Como la mayoría de los militares canadienses francófonos originarios de la provincia de Québec, el cabo mayor Marc Prud´ homme no logra, cuando habla en inglés, pronunciar las haches aspiradas a principio de palabra. "Around seven or eight (h)undred metres", ("Unos 700 u 800 metros"), subraya, al estimar la distancia desde la que disparó, con un kalashnikov, hace ya semana y media, un francotirador talibán contra un soldado de su país que estaba descansando junto a un muro de adobe. Pese a hablar a la perfección y con un marcado acento americano la lengua de Shakespeare, Prud´homme no logra en ningún momento de su plática que se oyera la primera letra de la palabra inglesa hundred.

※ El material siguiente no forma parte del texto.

Lemma ss_update_max_run (val : Z) sm d :
  let sz := ss_size (sm, d) in
  let mn := value (SparseSet._min d) sm in
  let mx := value (SparseSet._max d) sm in
  wf sm -> ss_refs (sm, d) -> ss_perm d -> 0 <= sz <= SparseSet._n d ->
  ~ ss_below d sz val ->
  (forall u, ss_below d sz u -> mn <= u <= mx) ->
  (0 < sz -> mx <> val -> ss_below d sz mx) ->
  exists sm',
    SparseSet.update_max_val_removed val (sm, d) = (Ret tt, (sm', d)) /\
    wf sm' /\ snapshots sm' = snapshots sm /\ n_cells sm' = n_cells sm /\
    (forall r, r <> SparseSet._max d -> value r sm' = value r sm) /\
    (0 < sz ->
     ss_below d sz (value (SparseSet._max d) sm') /\
     forall u, ss_below d sz u -> u <= value (SparseSet._max d) sm').
Proof.
  intros sz mn mx Hwf Hrefs Hperm Hsz Hval Hbnd Hmx.
  set (s := (sm, d)) in *.
  rewrite ss_update_max_eq. subst s. simpl snd. simpl fst. fold sz mx mn.
  set (s := (sm, d)) in *.
  destruct (sz =? 0) eqn:Ez; simpl negb; simpl andb.
  { apply Z.eqb_eq in Ez. exists sm. repeat split; try done; lia. }
  apply Z.eqb_neq in Ez. assert (Hpos : 0 < sz) by lia.
  destruct (mx =? val) eqn:Em.
  2:{ apply Z.eqb_neq in Em. exists sm. split; [done|].
      do 4 (split; [done|]). intros _. split; [by apply Hmx|].
      intros u Hu. by apply Hbnd. }
  apply Z.eqb_eq in Em.
  destruct (ss_internal_contains_run val s Hperm) as (b & E & Hb).
  assert (b = false) as ->.
  { destruct b; [|done]. exfalso. apply Hval. by apply Hb. }
  assert (Ea : assert_ (c <- SparseSet.internal_contains val;; ret (negb c)) s
               = (Ret tt, s)).
  { unfold assert_. unfold bind at 1. by rewrite (bind_run _ _ _ _ _ E). }
  rewrite (bind_run _ _ _ _ _ Ea).
  destruct (ss_nonempty_member d sz Hperm ltac:(lia)) as [u0 Hu0].
  assert (Hu0r : u0 ∈ range_down (val - 1) (mn - 1)).
  { apply elem_of_range_down. specialize (Hbnd _ Hu0).
    assert (u0 <> val) by (intros ->; done). lia. }
  destruct (ss_scan_run SparseSet._max (range_down (val - 1) (mn - 1)) s
              Hperm Hwf)
    as [[Hall _]|(l1 & v & l2 & sm' & Hsplit & Hall & Hv & E' & Hwf' & Hs' & Hv')].
  { exfalso. rewrite Forall_forall in Hall. by apply (Hall u0). }
  exists sm'. split; [done|]. split; [done|]. split; [done|].
  split; [by eapply n_cells_after_set|]. split.
  { intros r Hr. by apply (value_after_set_other _ _ _ _ _ (not_eq_sym Hr) Hv'). }
  intros _.
  assert (Hnew : value (SparseSet._max d) sm' = v).
  { destruct Hrefs as (_ & _ & Hr & _). apply (value_after_set _ _ _ _ Hr Hv'). }
  rewrite Hnew. split; [done|].
  intros u Hu. destruct (decide (u <= v)) as [|Hgt]; [done|]. exfalso.
  rewrite Forall_forall in Hall. apply (Hall u); [|done].
  apply (range_down_split _ _ _ _ _ Hsplit).
  specialize (Hbnd _ Hu). assert (u <> val) by (intros ->; done). lia.
Qed.
Lemma emitted_responses_lint_witness :
  exists r',
    lint_operation "/api/rules/grep" "get"
      {| op_summary := VStr "Search rules"; op_description := VUndef;
         op_tags := Some ["GOV"]; op_operationId := VStr "grepRules";
         op_parameters := VArr []; op_responses := VObj [];
         op_x_source := Some [SourceMapper.SourceFile "/repo/rules/gov/gov-header-001.md"];
         op_requestBody := VUndef; op_extensions := [] |}
      {| errors := 0; warnings := 0; issues := [] |} = Ok r' /\
    errors r' = 0 /\
    In (missing_success "/api/rules/grep" "get") (issues r').
Proof.
  destruct (generateOpenAPI "/api" (VArr [VStr "GOV"]) [] [] sample_sources
              sample_info [ep_no_responses]) as [doc|] eqn:E;
    [|discriminate].
  pose proof (emitted_responses_lint "/api" (VArr [VStr "GOV"]) [] []
                sample_sources sample_info [ep_no_responses] doc E) as H.
  injection E as <-.
  destruct (H "/api/rules/grep" _ "get" _ (or_introl eq_refl) (or_introl eq_refl))
    as [_ [_ Hlint]].
  destruct (Hlint {| errors := 0; warnings := 0; issues := [] |})
    as [r' [Hr' [He Hi]]].
  exists r'. split; [exact Hr'|]. split; [exact He|]. apply Hi. reflexivity.
Defined.

End LinterFacts.

(* ===================================================================== *)
(** * Properties of the breaking-change detector *)
(* ===================================================================== *)

Module BreakingFacts.
Import Assembler Breaking JsFacts.

Example stringify_response :
  stringify (VObj [("description", VStr "OK"); ("headers", VUndef);
                   ("codes", VArr [VNum 200; VNull; VBool true])])
  = Some (String "{" (quote "description" ++ ":" ++ quote "OK" ++ ","
                      ++ quote "codes" ++ ":[200,null,true]}"))%string.
Proof. reflexivity. Qed.

Example unchanged_snapshot :
  compare_specs (snapshot "Search results") (snapshot "Search results") = [].
Proof. reflexivity. Qed.

(** C5, as stated, fails: two snapshots that differ only in the
    description of the [200] response, with the same schema, yield a
    CHANGED entry, in the comparison and so in the report on the
    previous snapshot read from its file. *)
Lemma description_edit_reported_changed :
  get_own (described_response "Matching rules") "content"
    = get_own (described_response "Search results") "content" /\
  compare_specs (snapshot "Matching rules") (snapshot "Search results")
    = ["CHANGED: GET /api/rules/grep response 200 schema"] /\
  detectBreakingChanges
    (one_file "openapi.previous.yaml" snapshot_yaml) no_json
    (parses_to snapshot_yaml (snapshot "Search results"))
    (snapshot "Matching rules") "openapi.previous.yaml"
    = ["CHANGED: GET /api/rules/grep response 200 schema"].
Proof. repeat split; reflexivity. Qed.

(** A YAML contract with a brace in it is handed to the JSON parser, and
    the error of that parser is all that is reported, also when the
    contract is compared with itself. *)
Example brace_in_yaml_read_as_json :
  parses_to templated_yaml templated_snapshot templated_yaml = Ok templated_snapshot /\
  compare_specs templated_snapshot templated_snapshot = [] /\
  detectBreakingChanges
    (one_file "openapi.previous.yaml" templated_yaml) no_json
    (parses_to templated_yaml templated_snapshot)
    templated_snapshot "openapi.previous.yaml"
  = ["ERROR: Failed to compare specs: JSON Parse error: Unexpected identifier"].
Proof. repeat split; reflexivity. Qed.

Example missing_previous_file :
  detectBreakingChanges
    (one_file "openapi.previous.yaml" snapshot_yaml) no_json
    (parses_to snapshot_yaml (snapshot "Search results"))
    (snapshot "Search results") "openapi.old.yaml"
  = [("ERROR: Failed to compare specs: "
      ++ "ENOENT: no such file or directory, open 'openapi.old.yaml'")%string].
Proof. reflexivity. Qed.

Lemma differs_iff (a b : option string) : differs a b = true <-> a <> b.
Proof.
  destruct a as [x|], b as [y|]; simpl.
  - rewrite negb_true_iff, String.eqb_neq. split; congruence.
  - split; [discriminate | reflexivity].
  - split; [discriminate | reflexivity].
  - split; [discriminate | congruence].
Qed.

Lemma includes_key_iff (l : list string) (k : string) :
  includes_key l k = true <-> In k l.
Proof.
  unfold includes_key. rewrite existsb_exists. split.
  - intros [x [Hin E]]. apply String.eqb_eq in E. now subst.
  - intros H. exists k. split; [exact H | apply String.eqb_refl].
Qed.

Lemma lookup_key {A : Type} (k : string) (v : A) (kvs : list (string * A)) :
  lookup k kvs = Some v -> In k (keys kvs).
Proof.
  intros H. apply lookup_in in H. unfold keys.
  change k with (fst (k, v)). now apply in_map.
Qed.

Lemma changedResponses_iff (newOp oldOp : operation) (code : string) :
  In code (changedResponses newOp oldOp) <->
  In code (keys_or_empty (op_responses newOp)) /\
  In code (keys_or_empty (op_responses oldOp)) /\
  stringify (get_own (op_responses newOp) code)
    <> stringify (get_own (op_responses oldOp) code).
Proof.
  unfold changedResponses. rewrite filter_In, andb_true_iff.
  rewrite includes_key_iff, differs_iff. tauto.
Qed.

Ahora que la mayoría de los combatientes islamistas han abandonado la región y se han dirigido a Pakistán a pasar el invierno, "la principal amenaza para el contingente son los IED" (siglas en inglés para designar un Artefacto Explosivo Improvisado, es decir, una mina artesanal). "El peligro de los IED es aún muy elevado", indica. Para demostrarlo, señala un enorme montículo de arena, a unos 300 metros donde se encuentra, en el que recientemente fue plantada una mina artesanal que causó un enorme estruendo y grandes daños en el momento en el que estalló en mil pedazos.

"Un control de ruta no es efectivo pronto"

De estatura media, complexión robusta, desbordando autoconfianza, y fe ciega en su trabajo... A diferencia de algunos de sus compañeros de misión, el capitán Chad Thain, originario de Vancouver, se muestra pletórico y lleno de energía en el desierto kandaharí, en especial cuando se halla al mando de su unidad de instructores militares encargada de entrenar a miembros de las fuerzas de seguridad afganas e incrementar sus capacidades para que puedan afrontar por sí mismas a los insurgentes talibanes. Si el Gobierno canadiense cumple finalmente con lo anunciado, en el 2011 habrá retirado a sus 2.800 soldados del distrito de Panjwaj. Pero antes de que eso se haga realidad, uno de los principales desafíos que deben superar los discípulos afganos de Thain es aprender a gestionar con eficacia un control de carreteras, herramienta vital para dificultar el tráfico de armas, impedir el libre movimiento de rebeldes y arrestar a sospechosos. Se trata de interrumpir por sorpresa la circulación en un punto determinado de una ruta durante 10 o 15 minutos. --"no más, porque al cabo de un cuarto de hora todo el mundo ya sabe de la existencia del control y este deja de ser efectivo"-- y registrar a conciencia los vehículos de paso, en busca de material para fabricar minas artesanales o trazas de explosivos.

"Hay que beber agua, incluso sin sed"

Hace ya dos horas que el cabo David Pivato abandonó la base de Ballpeen junto a una decena de soldados canadienses, y mientras sube y baja pequeñas y agotadoras cuestas de dos metros con un pesado equipamiento militar mantiene permanentemente adherida su boca a un tubo conectado a su CamelBak. En esta mochila-cantimplora, guarda la indispensable mezcla de agua fresca y sales minerales, un fluido vital que aspira repetidamente durante el recorrido de la patrulla y que le permite mantener el cuerpo con suficientes niveles de agua, pese a exudar sudor por todos sus poros y pese al sol de justicia que, ya desde primera hora de la mañana, se desploma sobre los viñedos próximos a Nakhonay. Como médico, aconseja que "hay que beber agua todo el rato", aconseja.